About this exercise
Please find the lines in the entries below that contain the word "Local", and copy each one.
* * *
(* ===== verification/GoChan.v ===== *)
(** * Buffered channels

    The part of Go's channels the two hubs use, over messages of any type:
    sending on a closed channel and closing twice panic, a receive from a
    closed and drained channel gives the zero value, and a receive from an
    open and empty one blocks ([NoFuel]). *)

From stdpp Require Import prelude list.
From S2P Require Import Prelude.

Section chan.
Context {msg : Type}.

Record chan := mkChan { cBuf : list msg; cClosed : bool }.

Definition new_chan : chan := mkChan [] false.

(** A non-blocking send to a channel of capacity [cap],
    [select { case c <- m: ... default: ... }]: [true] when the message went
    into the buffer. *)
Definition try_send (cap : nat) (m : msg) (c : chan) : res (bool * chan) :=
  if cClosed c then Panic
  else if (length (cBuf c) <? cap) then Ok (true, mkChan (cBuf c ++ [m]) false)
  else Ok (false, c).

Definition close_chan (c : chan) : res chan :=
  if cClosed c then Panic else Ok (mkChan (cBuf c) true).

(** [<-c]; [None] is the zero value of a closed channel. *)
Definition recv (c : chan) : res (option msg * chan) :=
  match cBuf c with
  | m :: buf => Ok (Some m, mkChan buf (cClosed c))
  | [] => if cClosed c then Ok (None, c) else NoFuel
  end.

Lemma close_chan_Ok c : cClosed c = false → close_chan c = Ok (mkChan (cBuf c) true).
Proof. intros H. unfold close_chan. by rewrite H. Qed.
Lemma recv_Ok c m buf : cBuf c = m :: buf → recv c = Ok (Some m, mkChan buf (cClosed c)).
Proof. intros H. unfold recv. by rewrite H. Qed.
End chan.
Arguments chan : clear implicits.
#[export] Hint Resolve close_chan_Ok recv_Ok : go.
* * *
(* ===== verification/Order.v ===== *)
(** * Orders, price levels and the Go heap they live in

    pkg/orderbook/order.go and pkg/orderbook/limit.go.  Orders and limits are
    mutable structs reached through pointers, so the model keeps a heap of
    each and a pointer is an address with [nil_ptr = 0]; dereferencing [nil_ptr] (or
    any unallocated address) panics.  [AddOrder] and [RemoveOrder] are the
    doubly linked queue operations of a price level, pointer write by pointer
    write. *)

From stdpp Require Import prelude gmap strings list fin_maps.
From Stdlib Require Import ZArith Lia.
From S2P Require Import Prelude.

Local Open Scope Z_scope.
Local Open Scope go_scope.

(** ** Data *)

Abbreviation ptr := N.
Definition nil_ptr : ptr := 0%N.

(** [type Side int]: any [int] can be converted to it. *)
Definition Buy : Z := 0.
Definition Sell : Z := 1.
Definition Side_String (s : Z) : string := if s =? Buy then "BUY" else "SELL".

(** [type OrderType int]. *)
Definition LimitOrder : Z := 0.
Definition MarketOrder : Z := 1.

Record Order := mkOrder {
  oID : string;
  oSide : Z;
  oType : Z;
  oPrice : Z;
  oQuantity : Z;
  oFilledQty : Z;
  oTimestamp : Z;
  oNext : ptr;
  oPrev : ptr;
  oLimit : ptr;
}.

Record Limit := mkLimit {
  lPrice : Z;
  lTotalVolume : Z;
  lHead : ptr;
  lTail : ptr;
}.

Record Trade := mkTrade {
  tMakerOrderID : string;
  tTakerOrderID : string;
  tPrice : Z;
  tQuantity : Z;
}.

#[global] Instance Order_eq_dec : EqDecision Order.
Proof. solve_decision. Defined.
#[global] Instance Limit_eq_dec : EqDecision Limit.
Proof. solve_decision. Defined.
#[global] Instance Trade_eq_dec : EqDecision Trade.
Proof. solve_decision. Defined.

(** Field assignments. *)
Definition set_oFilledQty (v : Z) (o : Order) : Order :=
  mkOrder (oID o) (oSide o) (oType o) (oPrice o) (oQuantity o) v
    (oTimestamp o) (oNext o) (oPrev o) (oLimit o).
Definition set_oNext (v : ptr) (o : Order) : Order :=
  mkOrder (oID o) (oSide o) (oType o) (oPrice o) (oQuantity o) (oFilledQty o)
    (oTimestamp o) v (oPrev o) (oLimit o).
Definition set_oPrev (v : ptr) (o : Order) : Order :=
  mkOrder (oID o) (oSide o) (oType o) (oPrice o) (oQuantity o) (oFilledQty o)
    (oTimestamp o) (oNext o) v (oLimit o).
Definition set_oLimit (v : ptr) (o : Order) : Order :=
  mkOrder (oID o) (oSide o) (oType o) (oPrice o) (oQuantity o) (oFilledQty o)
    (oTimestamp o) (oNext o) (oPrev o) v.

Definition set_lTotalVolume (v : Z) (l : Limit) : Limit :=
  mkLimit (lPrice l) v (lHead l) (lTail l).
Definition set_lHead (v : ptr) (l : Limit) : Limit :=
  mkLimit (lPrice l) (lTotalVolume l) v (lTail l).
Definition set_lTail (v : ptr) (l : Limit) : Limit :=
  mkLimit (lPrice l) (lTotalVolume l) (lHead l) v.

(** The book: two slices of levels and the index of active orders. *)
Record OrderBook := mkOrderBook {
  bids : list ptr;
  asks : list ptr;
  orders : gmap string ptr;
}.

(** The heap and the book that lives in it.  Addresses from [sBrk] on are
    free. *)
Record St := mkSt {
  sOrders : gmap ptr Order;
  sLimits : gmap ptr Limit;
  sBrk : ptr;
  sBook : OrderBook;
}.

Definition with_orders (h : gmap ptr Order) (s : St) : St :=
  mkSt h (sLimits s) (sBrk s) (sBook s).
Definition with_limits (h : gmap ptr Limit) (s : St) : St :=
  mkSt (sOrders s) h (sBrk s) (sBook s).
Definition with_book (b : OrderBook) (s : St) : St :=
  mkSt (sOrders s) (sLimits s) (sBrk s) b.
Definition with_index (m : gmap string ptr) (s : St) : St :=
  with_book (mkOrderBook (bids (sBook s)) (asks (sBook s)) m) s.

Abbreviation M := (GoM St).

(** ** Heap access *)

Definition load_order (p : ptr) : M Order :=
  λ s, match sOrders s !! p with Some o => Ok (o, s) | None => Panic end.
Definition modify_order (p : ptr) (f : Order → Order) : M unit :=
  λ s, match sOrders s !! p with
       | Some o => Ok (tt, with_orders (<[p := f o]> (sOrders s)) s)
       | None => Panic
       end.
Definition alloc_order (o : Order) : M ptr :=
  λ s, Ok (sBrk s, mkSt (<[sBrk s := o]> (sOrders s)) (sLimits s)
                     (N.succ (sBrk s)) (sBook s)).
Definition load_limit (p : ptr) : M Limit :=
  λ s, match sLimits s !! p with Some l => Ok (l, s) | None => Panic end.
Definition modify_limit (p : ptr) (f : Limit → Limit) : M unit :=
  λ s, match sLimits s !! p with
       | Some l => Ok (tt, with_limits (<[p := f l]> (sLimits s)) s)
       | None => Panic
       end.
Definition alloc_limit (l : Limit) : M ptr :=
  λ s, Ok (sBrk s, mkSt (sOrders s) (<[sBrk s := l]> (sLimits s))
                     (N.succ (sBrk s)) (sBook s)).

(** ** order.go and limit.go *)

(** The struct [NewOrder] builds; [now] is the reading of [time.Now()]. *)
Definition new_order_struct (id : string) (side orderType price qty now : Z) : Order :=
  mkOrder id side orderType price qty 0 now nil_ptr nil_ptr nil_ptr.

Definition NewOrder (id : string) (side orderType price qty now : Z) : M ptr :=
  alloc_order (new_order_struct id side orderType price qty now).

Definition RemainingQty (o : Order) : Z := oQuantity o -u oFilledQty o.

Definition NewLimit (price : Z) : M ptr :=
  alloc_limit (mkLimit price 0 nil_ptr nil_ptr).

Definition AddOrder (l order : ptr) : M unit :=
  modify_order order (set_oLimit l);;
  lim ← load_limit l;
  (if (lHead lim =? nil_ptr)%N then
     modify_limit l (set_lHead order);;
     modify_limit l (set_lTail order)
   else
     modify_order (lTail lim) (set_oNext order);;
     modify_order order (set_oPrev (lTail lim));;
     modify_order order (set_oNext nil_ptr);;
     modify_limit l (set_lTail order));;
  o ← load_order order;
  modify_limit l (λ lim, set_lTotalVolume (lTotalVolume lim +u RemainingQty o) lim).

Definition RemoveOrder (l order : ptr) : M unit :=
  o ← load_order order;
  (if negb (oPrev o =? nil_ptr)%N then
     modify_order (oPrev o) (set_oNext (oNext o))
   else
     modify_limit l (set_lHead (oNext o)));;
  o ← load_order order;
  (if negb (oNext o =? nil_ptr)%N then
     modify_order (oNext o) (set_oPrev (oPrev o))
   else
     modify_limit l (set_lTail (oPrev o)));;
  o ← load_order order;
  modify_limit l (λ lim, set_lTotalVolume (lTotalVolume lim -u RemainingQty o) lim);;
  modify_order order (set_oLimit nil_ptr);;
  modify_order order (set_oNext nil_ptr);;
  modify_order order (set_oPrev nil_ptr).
* * *
Problem solution
Local Open Scope Z_scope.
Local Open Scope go_scope.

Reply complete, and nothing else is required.